INPUT MATERIAL.

(* ===== verification/RequestDecode.v ===== *)
(** * Request bodies: [Decode] of internal/response/response.go and the formats it reads

    [Decode] reads one JSON value of at most a megabyte into a struct and refuses
    keys that no field has. As encoding/json does, it goes on after a key it does
    not know or a value of the wrong type and reports the error at the end, so a
    caller that ignores the error sees what was filled in. A [Format] is a struct
    type with its JSON tags, and how a client writes a value of it. *)

From stdpp Require Import gmap strings list.
From Stdlib Require Import Ascii ZArith Lia.
From S2P Require Import Prelude GoStrings World Response GoJson GoJsonText GoJsonPrint.
From S2P Require NodeStore ProjectStore TenantStore WGStore StationStore UserHandler AuthHandler Billing.

Open Scope Z_scope.

(** ** Decoding that goes on after an error *)

(** The value after decoding over [old], and whether no error was met. *)
Definition Dec (A : Type) := A -> Json -> A * bool.

Definition u_string : Dec string := fun old j =>
  match j with JNull => (old, true) | JString s => (s, true) | _ => (old, false) end.
Definition u_int : Dec Z := fun old j =>
  match j with
  | JNull => (old, true)
  | JInt z => if in_int64 z then (z, true) else (old, false)
  | _ => (old, false)
  end.
Definition u_bool : Dec bool := fun old j =>
  match j with JNull => (old, true) | JBool b => (b, true) | _ => (old, false) end.

(** A pointer: null is nil, anything else is decoded into what it points to. *)
Definition u_ptr {A} (zero : A) (d : Dec A) : Dec (option A) := fun old j =>
  match j with
  | JNull => (None, true)
  | _ => let '(a, ok) := d (default zero old) j in (Some a, ok)
  end.

(** [[]int], where nil is [None], and a pointer to one. The elements are decoded
    over those of an earlier value of the same key. *)
Fixpoint u_elements (old : list Z) (l : list Json) : list Z * bool :=
  match l with
  | [] => ([], true)
  | j :: l =>
      let '(z, ok) := u_int (default 0 (head old)) j in
      let '(zs, oks) := u_elements (tail old) l in
      (z :: zs, ok && oks)
  end.
Definition u_ints : Dec (option (list Z)) := fun old j =>
  match j with
  | JNull => (None, true)
  | JArray l => let '(zs, ok) := u_elements (default [] old) l in (Some zs, ok)
  | _ => (old, false)
  end.

Definition UField (S : Type) := (string * Dec S)%type.

Definition ufield {S A} (name : string) (get : S -> A) (set : A -> S -> S) (d : Dec A) : UField S :=
  (name, fun s j => let '(a, ok) := d (get s) j in (set a s, ok)).

(** The field of a key, whatever its case. *)
Definition u_find {S} (fs : list (UField S)) (key : string) : option (Dec S) :=
  option_map snd (List.find (fun f => String.eqb (fold_name f.1) (fold_name key)) fs).

(** [DisallowUnknownFields]: a key without a field is an error. *)
Definition u_entry {S} (fs : list (UField S)) (r : S * bool) (kv : string * Json) : S * bool :=
  match u_find fs kv.1 with
  | Some d => let '(s, ok) := d r.1 kv.2 in (s, r.2 && ok)
  | None => (r.1, false)
  end.

Definition u_struct {S} (fs : list (UField S)) : Dec S := fun s j =>
  match j with
  | JNull => (s, true)
  | JObject m => foldl (u_entry fs) (s, true) m
  | _ => (s, false)
  end.

(** ** [Decode] *)

(** A struct type: its zero value, its fields, what a client sends for a value
    (a nil pointer is left out), the values JSON can carry, and that these are
    read back. *)
Record Format (A : Type) := mkFormat {
  fm_zero : A;
  fm_fields : list (UField A);
  fm_json : A -> list (string * Json);
  fm_range : A -> Prop;
  fm_whole : forall x, whole (JObject (fm_json x));
  fm_back : forall x, fm_range x -> u_struct fm_fields fm_zero (JObject (fm_json x)) = (x, true) }.
Arguments mkFormat {A}.
Arguments fm_zero {A}. Arguments fm_fields {A}. Arguments fm_json {A}. Arguments fm_range {A}.

Definition maxBody : nat := 2 ^ 20.

(** The decoder stops behind the first value; the reader fails past the limit.
    An object or an array ends by itself, another value only at the next byte or
    at the end of the body. *)
Definition read_value (body : chars) : option Json :=
  let seen := firstn maxBody body in
  match parse_value (2 * length seen + 2) seen with
  | None => None
  | Some (j, rest) =>
      match j, rest, skipn maxBody body with
      | JObject _, _, _ | JArray _, _, _ | _, _ :: _, _ | _, [], [] => Some j
      | _, [], _ :: _ => None
      end
  end.

(** The struct as the caller finds it, and whether there was no error. *)
Definition Decode {A} (f : Format A) (body : string) : A * bool :=
  match read_value (to_chars body) with
  | None => (fm_zero f, false)
  | Some j => u_struct (fm_fields f) (fm_zero f) j
  end.

(** The body of a handler that answers 400 to an error. *)
Definition decoded {A} (f : Format A) (body : string) : option A :=
  let '(x, ok) := Decode f body in if ok then Some x else None.

(** ** The formats *)

(** A pointer that is not nil. *)
Definition given {A} (name : string) (f : A -> Json) (o : option A) : list (string * Json) :=
  match o with Some a => [(name, f a)] | None => [] end.
Definition j_ints (l : list Z) : Json := JArray (map JInt l).
Definition in_opt {A} (P : A -> bool) (o : option A) : Prop := match o with Some a => P a = true | None => True end.

Lemma u_elements_ints l : forallb in_int64 l = true -> forall old, u_elements old (map JInt l) = (l, true).
Proof.
  induction l as [|z l IH]; [done|]. intros [Hz Hl]%andb_prop old. cbn. rewrite Hz, IH by done. done.
Qed.

Lemma u_ints_back l old : forallb in_int64 l = true -> u_ints old (j_ints l) = (Some l, true).
Proof. intros Hl. unfold u_ints, j_ints. by rewrite u_elements_ints. Qed.

Lemma whole_ints l : whole (j_ints l).
Proof. by induction l. Qed.

Lemma whole_app m1 m2 : whole (JObject m1) -> whole (JObject m2) -> whole (JObject (m1 ++ m2)).
Proof. induction m1 as [|kv m1 IH]; [done|]. cbn in *. intros [? ?] ?. split; [done|]. by apply IH. Qed.
Lemma whole_one k j : whole j -> whole (JObject [(k, j)]).
Proof. by split. Qed.
Lemma whole_given {A} k (f : A -> Json) o : (forall a, whole (f a)) -> whole (JObject (given k f o)).
Proof. intros Hf. destruct o as [a|]; [split; [apply Hf|done]|done]. Qed.

#[local] Arguments in_int64 : simpl never.
#[local] Arguments u_ints : simpl never.
#[local] Arguments j_ints : simpl never.

(** A key with its value, when the field takes it. *)
Lemma back_one {S A} (fs : list (UField S)) s name j (get : S -> A) set d a :
  u_find fs name = Some (ufield name get set d).2 -> d (get s) j = (a, true) ->
  foldl (u_entry fs) (s, true) [(name, j)] = (set a s, true).
Proof. intros Hf Hd. cbn. unfold u_entry. cbn [fst snd]. rewrite Hf. cbn. by rewrite Hd. Qed.

(** A key that is left out when there is no value. *)
Lemma back_given {S A} (fs : list (UField S)) s name (f : A -> Json) o (get : S -> option A) set d :
  u_find fs name = Some (ufield name get set d).2 -> set None s = s ->
  match o with Some a => d (get s) (f a) = (Some a, true) | None => True end ->
  foldl (u_entry fs) (s, true) (given name f o) = (set o s, true).
Proof. intros Hf Hs Hd. destruct o as [a|]; [by eapply back_one|]. cbn. by rewrite Hs. Qed.

Ltac whole_auto :=
  repeat lazymatch goal with
  | |- whole (JObject (_ ++ _)) => apply whole_app
  | |- whole (JObject (given _ _ _)) => apply whole_given; intros
  | |- whole (JObject [_]) => apply whole_one
  | |- whole (j_ints _) => apply whole_ints
  | |- whole _ => exact I
  end.

(** Reading back what was written, field by field. *)
Ltac value_auto :=
  cbn; repeat match goal with
  | |- match ?o with _ => _ end => destruct o; cbn in *; [|exact I]
  | H : in_int64 _ = true |- _ => rewrite H
  | H : forallb in_int64 _ = true |- _ => rewrite (u_ints_back _ _ H)
  end; reflexivity.

Ltac back_auto :=
  let Hr := fresh in intros Hr; cbn in Hr;
  repeat match goal with H : _ /\ _ |- _ => destruct H end;
  unfold u_struct; rewrite ?foldl_app;
  repeat first
    [ erewrite back_given; [|reflexivity|reflexivity|value_auto]
    | erewrite back_one; [|reflexivity|value_auto] ];
  reflexivity.

Ltac format_auto := lazymatch goal with |- whole _ => whole_auto | _ => back_auto end.

Definition createNodeRequest_fields : list (UField NodeStore.CreateNodeRequest) := [
  ufield "name" NodeStore.cn_Name (fun v '(NodeStore.mkCreateNode _ b c d e) => NodeStore.mkCreateNode v b c d e) u_string;
  ufield "tailscale_ip" NodeStore.cn_TailscaleIP (fun v '(NodeStore.mkCreateNode a _ c d e) => NodeStore.mkCreateNode a v c d e) u_string;
  ufield "proxmox_url" NodeStore.cn_ProxmoxURL (fun v '(NodeStore.mkCreateNode a b _ d e) => NodeStore.mkCreateNode a b v d e) u_string;
  ufield "api_token" NodeStore.cn_APIToken (fun v '(NodeStore.mkCreateNode a b c _ e) => NodeStore.mkCreateNode a b c v e) u_string;
  ufield "total_ram_mb" NodeStore.cn_TotalRAMMB (fun v '(NodeStore.mkCreateNode a b c d _) => NodeStore.mkCreateNode a b c d v) u_int].
Definition createNodeRequest_json (x : NodeStore.CreateNodeRequest) : list (string * Json) :=
    [("name", JString (NodeStore.cn_Name x))] ++ [("tailscale_ip", JString (NodeStore.cn_TailscaleIP x))] ++
    [("proxmox_url", JString (NodeStore.cn_ProxmoxURL x))] ++ [("api_token", JString (NodeStore.cn_APIToken
    x))] ++ [("total_ram_mb", JInt (NodeStore.cn_TotalRAMMB x))].
Definition createNodeRequest : Format NodeStore.CreateNodeRequest.
Proof.
  refine (mkFormat (NodeStore.mkCreateNode EmptyString EmptyString EmptyString EmptyString 0)
    createNodeRequest_fields createNodeRequest_json
    (fun x => in_int64 (NodeStore.cn_TotalRAMMB x) = true) _ _);
    intros [a b c d e]; unfold createNodeRequest_json; format_auto.
Defined.

Definition updateNodeRequest_fields : list (UField NodeStore.UpdateNodeRequest) := [
  ufield "status" NodeStore.un_Status (fun v '(NodeStore.mkUpdateNode _ b c d) => NodeStore.mkUpdateNode v b c d) (u_ptr EmptyString u_string);
  ufield "total_ram_mb" NodeStore.un_TotalRAMMB (fun v '(NodeStore.mkUpdateNode a _ c d) => NodeStore.mkUpdateNode a v c d) (u_ptr 0 u_int);
  ufield "proxmox_url" NodeStore.un_ProxmoxURL (fun v '(NodeStore.mkUpdateNode a b _ d) => NodeStore.mkUpdateNode a b v d) (u_ptr EmptyString u_string);
  ufield "api_token" NodeStore.un_APIToken (fun v '(NodeStore.mkUpdateNode a b c _) => NodeStore.mkUpdateNode a b c v) (u_ptr EmptyString u_string)].
Definition updateNodeRequest_json (x : NodeStore.UpdateNodeRequest) : list (string * Json) :=
    given "status" JString (NodeStore.un_Status x) ++ given "total_ram_mb" JInt (NodeStore.un_TotalRAMMB x)
    ++ given "proxmox_url" JString (NodeStore.un_ProxmoxURL x) ++ given "api_token" JString
    (NodeStore.un_APIToken x).
Definition updateNodeRequest : Format NodeStore.UpdateNodeRequest.
Proof.
  refine (mkFormat (NodeStore.mkUpdateNode None None None None)
    updateNodeRequest_fields updateNodeRequest_json
    (fun x => in_opt in_int64 (NodeStore.un_TotalRAMMB x)) _ _);
    intros [a b c d]; unfold updateNodeRequest_json; format_auto.
Defined.

Definition createProjectRequest_fields : list (UField ProjectStore.CreateProjectRequest) := [
  ufield "name" ProjectStore.cp_Name (fun v '(ProjectStore.mkCreateProject _ b c d e f g h) => ProjectStore.mkCreateProject v b c d e f g h) u_string;
  ufield "template_id" ProjectStore.cp_TemplateID (fun v '(ProjectStore.mkCreateProject a _ c d e f g h) => ProjectStore.mkCreateProject a v c d e f g h) u_int;
  ufield "ports" ProjectStore.cp_Ports (fun v '(ProjectStore.mkCreateProject a b _ d e f g h) => ProjectStore.mkCreateProject a b v d e f g h) u_ints;
  ufield "stripe_price_id" ProjectStore.cp_StripePriceID (fun v '(ProjectStore.mkCreateProject a b c _ e f g h) => ProjectStore.mkCreateProject a b c v e f g h) (u_ptr EmptyString u_string);
  ufield "health_path" ProjectStore.cp_HealthPath (fun v '(ProjectStore.mkCreateProject a b c d _ f g h) => ProjectStore.mkCreateProject a b c d v f g h) u_string;
  ufield "ram_mb" ProjectStore.cp_RAMMB (fun v '(ProjectStore.mkCreateProject a b c d e _ g h) => ProjectStore.mkCreateProject a b c d e v g h) u_int;
  ufield "network_cidr" ProjectStore.cp_NetworkCIDR (fun v '(ProjectStore.mkCreateProject a b c d e f _ h) => ProjectStore.mkCreateProject a b c d e f v h) u_string;
  ufield "gateway" ProjectStore.cp_Gateway (fun v '(ProjectStore.mkCreateProject a b c d e f g _) => ProjectStore.mkCreateProject a b c d e f g v) u_string].
Definition createProjectRequest_json (x : ProjectStore.CreateProjectRequest) : list (string * Json) :=
    [("name", JString (ProjectStore.cp_Name x))] ++ [("template_id", JInt (ProjectStore.cp_TemplateID x))] ++
    given "ports" j_ints (ProjectStore.cp_Ports x) ++ given "stripe_price_id" JString
    (ProjectStore.cp_StripePriceID x) ++ [("health_path", JString (ProjectStore.cp_HealthPath x))] ++
    [("ram_mb", JInt (ProjectStore.cp_RAMMB x))] ++ [("network_cidr", JString (ProjectStore.cp_NetworkCIDR
    x))] ++ [("gateway", JString (ProjectStore.cp_Gateway x))].
Definition createProjectRequest : Format ProjectStore.CreateProjectRequest.
Proof.
  refine (mkFormat (ProjectStore.mkCreateProject EmptyString 0 None None EmptyString 0 EmptyString EmptyString)
    createProjectRequest_fields createProjectRequest_json
    (fun x => in_int64 (ProjectStore.cp_TemplateID x) = true /\ in_opt (forallb in_int64) (ProjectStore.cp_Ports x) /\
    in_int64 (ProjectStore.cp_RAMMB x) = true) _ _);
    intros [a b c d e f g h]; unfold createProjectRequest_json; format_auto.
Defined.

YOUR TASK.
Up to and including the line containing "[Decode] reads one", please write out the listing exactly, starting from its first line.

RESULT BELOW.
(* ===== verification/RequestDecode.v ===== *)
(** * Request bodies: [Decode] of internal/response/response.go and the formats it reads

    [Decode] reads one JSON value of at most a megabyte into a struct and refuses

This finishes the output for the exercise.